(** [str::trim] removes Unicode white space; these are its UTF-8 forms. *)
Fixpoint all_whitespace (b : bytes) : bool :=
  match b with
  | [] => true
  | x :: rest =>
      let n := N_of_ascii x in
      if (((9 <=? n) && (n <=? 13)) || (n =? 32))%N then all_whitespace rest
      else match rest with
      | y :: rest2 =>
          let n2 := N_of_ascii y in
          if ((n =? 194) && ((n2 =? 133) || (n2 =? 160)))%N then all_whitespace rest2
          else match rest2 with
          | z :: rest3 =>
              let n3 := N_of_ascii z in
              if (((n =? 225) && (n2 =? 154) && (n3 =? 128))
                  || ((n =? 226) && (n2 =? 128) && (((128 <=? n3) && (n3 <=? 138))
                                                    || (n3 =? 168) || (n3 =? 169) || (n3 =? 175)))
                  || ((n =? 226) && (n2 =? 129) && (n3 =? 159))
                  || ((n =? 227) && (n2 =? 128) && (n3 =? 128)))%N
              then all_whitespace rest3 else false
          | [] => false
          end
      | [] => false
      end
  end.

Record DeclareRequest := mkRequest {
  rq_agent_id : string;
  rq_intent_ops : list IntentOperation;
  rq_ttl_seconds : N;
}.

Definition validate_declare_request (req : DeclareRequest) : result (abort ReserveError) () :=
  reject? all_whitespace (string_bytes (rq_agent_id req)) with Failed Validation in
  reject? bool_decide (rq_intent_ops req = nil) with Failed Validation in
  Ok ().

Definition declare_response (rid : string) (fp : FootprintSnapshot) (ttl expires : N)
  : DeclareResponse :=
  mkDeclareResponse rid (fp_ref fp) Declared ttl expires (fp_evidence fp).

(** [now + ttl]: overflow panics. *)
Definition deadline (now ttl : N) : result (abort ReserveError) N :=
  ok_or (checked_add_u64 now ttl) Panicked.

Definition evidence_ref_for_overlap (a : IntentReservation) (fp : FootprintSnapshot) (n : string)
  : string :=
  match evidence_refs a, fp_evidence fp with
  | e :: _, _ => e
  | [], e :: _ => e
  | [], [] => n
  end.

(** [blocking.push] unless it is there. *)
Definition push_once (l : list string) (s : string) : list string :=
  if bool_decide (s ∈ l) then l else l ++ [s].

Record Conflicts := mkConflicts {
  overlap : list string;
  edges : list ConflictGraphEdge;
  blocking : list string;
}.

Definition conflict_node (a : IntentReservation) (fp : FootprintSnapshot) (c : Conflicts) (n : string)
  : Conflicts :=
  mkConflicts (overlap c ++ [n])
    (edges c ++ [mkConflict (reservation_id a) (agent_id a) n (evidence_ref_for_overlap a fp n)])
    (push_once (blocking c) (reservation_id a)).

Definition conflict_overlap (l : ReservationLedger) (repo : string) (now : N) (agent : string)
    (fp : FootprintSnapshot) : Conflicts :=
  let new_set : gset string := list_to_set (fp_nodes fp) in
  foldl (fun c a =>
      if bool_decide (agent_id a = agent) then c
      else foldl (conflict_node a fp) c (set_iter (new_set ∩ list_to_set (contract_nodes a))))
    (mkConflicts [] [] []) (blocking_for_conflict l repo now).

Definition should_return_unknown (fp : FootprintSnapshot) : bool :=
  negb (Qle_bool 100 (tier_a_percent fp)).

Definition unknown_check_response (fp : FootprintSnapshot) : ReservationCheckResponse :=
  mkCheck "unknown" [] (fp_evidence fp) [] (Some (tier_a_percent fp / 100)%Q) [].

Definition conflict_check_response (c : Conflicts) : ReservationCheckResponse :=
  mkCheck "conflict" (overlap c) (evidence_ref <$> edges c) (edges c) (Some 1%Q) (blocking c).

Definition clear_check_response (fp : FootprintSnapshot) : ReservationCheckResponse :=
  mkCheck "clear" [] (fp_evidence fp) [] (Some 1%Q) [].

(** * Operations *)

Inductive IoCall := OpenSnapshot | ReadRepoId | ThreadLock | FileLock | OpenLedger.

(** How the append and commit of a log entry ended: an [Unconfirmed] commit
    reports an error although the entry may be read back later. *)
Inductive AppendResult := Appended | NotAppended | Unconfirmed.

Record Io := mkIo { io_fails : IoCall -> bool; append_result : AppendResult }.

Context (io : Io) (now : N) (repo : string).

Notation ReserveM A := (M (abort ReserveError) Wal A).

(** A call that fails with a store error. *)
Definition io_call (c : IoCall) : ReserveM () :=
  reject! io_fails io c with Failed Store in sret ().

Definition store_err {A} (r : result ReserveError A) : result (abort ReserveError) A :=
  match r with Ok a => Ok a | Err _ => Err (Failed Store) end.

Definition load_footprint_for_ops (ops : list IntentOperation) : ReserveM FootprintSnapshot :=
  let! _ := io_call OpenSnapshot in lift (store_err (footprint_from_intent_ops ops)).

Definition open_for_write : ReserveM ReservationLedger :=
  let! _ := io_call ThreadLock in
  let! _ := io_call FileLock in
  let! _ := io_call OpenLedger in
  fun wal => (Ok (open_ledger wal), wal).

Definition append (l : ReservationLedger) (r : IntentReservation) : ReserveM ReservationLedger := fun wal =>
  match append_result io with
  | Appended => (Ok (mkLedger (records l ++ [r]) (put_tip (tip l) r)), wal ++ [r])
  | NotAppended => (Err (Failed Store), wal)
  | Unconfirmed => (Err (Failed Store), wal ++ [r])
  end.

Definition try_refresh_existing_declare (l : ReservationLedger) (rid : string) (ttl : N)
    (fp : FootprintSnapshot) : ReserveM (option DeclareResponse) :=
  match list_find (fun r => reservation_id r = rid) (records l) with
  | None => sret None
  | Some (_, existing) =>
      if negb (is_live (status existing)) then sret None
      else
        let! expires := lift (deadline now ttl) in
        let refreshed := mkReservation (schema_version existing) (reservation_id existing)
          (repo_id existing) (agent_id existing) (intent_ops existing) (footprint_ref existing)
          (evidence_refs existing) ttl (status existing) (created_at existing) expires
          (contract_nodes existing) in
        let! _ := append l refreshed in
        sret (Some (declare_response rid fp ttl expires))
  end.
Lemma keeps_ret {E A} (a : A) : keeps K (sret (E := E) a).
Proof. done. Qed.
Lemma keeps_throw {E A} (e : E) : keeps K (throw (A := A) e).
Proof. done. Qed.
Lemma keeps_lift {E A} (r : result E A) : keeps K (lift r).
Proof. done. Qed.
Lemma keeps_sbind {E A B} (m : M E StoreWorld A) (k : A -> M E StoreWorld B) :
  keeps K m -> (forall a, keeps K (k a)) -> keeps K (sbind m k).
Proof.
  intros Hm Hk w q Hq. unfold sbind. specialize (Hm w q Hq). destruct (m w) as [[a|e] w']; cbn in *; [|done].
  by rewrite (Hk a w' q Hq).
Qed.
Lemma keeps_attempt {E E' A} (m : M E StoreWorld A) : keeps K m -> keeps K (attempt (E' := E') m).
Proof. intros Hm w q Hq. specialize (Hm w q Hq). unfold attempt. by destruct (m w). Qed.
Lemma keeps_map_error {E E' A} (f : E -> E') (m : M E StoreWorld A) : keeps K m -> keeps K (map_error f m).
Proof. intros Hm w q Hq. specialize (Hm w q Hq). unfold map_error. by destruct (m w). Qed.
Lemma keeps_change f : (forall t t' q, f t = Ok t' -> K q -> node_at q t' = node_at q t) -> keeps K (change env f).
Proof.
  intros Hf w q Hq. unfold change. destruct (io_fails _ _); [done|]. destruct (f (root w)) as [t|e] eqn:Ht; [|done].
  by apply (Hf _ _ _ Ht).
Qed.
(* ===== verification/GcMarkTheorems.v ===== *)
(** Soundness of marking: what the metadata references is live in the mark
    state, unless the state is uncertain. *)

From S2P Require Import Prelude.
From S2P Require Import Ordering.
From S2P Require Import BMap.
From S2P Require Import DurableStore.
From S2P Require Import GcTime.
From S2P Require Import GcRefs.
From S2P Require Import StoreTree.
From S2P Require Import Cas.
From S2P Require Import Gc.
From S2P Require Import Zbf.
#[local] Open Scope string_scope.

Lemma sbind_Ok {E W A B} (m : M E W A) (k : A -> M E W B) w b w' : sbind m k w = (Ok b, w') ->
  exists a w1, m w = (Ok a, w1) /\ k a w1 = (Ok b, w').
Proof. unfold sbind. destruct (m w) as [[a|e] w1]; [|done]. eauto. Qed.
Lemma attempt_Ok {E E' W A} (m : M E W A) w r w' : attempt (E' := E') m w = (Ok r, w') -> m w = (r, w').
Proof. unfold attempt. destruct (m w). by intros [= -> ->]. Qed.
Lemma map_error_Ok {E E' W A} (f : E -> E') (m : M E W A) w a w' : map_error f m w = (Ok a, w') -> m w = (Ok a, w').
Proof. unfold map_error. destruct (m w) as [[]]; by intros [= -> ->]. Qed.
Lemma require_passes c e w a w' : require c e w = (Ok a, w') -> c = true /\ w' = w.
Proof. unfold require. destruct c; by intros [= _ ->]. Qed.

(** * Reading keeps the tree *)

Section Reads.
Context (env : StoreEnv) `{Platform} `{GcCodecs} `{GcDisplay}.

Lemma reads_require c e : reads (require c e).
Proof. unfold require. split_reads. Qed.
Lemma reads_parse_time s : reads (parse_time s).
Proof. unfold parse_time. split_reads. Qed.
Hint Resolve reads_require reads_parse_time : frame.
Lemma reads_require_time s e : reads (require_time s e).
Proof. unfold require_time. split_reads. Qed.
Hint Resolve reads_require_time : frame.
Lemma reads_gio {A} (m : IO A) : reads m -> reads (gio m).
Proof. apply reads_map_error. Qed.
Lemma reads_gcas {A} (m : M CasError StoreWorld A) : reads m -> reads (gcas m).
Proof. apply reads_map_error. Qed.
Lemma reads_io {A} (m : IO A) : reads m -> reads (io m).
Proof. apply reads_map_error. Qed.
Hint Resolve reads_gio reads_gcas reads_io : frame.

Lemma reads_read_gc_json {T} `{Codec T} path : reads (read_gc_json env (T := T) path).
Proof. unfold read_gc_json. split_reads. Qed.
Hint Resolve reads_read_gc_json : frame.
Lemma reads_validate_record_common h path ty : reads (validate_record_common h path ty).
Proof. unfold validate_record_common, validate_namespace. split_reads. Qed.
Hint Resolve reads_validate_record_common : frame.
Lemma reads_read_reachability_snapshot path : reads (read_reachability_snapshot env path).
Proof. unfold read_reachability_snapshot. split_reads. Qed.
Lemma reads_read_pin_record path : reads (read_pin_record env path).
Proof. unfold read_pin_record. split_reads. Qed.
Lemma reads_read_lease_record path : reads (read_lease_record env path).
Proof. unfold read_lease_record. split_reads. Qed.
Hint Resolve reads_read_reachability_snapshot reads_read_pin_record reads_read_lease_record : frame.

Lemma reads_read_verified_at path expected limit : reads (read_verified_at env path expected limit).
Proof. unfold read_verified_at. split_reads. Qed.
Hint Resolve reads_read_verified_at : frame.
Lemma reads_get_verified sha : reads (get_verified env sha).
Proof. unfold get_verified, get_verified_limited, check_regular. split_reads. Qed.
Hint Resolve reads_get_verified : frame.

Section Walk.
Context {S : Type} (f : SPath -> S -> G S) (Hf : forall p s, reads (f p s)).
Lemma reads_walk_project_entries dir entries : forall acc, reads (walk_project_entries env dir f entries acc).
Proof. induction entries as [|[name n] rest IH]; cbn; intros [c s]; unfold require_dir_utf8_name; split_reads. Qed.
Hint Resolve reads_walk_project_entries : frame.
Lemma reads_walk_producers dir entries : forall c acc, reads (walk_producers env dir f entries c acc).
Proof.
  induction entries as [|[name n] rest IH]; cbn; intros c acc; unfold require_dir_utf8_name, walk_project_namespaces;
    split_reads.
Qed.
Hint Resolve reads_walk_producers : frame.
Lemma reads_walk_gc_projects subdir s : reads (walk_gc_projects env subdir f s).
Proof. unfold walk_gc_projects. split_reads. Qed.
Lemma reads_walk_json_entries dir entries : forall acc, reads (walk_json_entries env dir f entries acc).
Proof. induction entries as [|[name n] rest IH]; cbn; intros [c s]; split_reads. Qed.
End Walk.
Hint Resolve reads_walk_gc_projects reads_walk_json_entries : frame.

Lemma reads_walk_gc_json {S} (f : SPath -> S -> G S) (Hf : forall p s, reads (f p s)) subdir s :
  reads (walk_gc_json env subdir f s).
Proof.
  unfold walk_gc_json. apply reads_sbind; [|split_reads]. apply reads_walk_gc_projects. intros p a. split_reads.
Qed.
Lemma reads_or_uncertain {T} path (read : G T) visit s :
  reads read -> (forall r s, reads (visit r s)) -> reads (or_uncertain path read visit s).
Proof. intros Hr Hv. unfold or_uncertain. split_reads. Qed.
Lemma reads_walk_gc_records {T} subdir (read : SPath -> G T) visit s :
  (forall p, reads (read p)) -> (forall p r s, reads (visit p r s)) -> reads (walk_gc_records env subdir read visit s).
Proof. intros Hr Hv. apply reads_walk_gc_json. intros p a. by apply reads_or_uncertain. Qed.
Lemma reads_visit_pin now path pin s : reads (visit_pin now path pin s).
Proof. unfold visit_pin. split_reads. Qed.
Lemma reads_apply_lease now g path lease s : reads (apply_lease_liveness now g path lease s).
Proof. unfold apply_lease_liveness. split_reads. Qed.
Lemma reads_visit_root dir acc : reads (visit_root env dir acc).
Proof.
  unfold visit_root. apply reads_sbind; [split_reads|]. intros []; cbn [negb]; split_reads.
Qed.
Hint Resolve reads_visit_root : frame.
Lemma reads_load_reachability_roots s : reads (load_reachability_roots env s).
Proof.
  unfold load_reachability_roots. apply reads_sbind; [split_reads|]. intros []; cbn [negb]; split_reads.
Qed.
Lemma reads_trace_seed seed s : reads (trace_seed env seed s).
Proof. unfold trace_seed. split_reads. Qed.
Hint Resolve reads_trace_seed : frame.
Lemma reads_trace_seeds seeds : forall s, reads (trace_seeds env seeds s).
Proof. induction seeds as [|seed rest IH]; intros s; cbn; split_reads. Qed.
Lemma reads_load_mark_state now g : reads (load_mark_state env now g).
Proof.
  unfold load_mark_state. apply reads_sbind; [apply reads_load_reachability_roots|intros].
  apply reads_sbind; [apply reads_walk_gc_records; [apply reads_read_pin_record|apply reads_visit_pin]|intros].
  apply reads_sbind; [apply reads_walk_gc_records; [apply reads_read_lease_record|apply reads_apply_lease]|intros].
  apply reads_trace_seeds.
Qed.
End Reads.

......

- _TASK REQUIREMENTS_:
Every line in the records that holds the word "lift" should be copied into the answer.

- _REPLY_:
  let! _ := io_call OpenSnapshot in lift (store_err (footprint_from_intent_ops ops)).
        let! expires := lift (deadline now ttl) in
Lemma keeps_lift {E A} (r : result E A) : keeps K (lift r).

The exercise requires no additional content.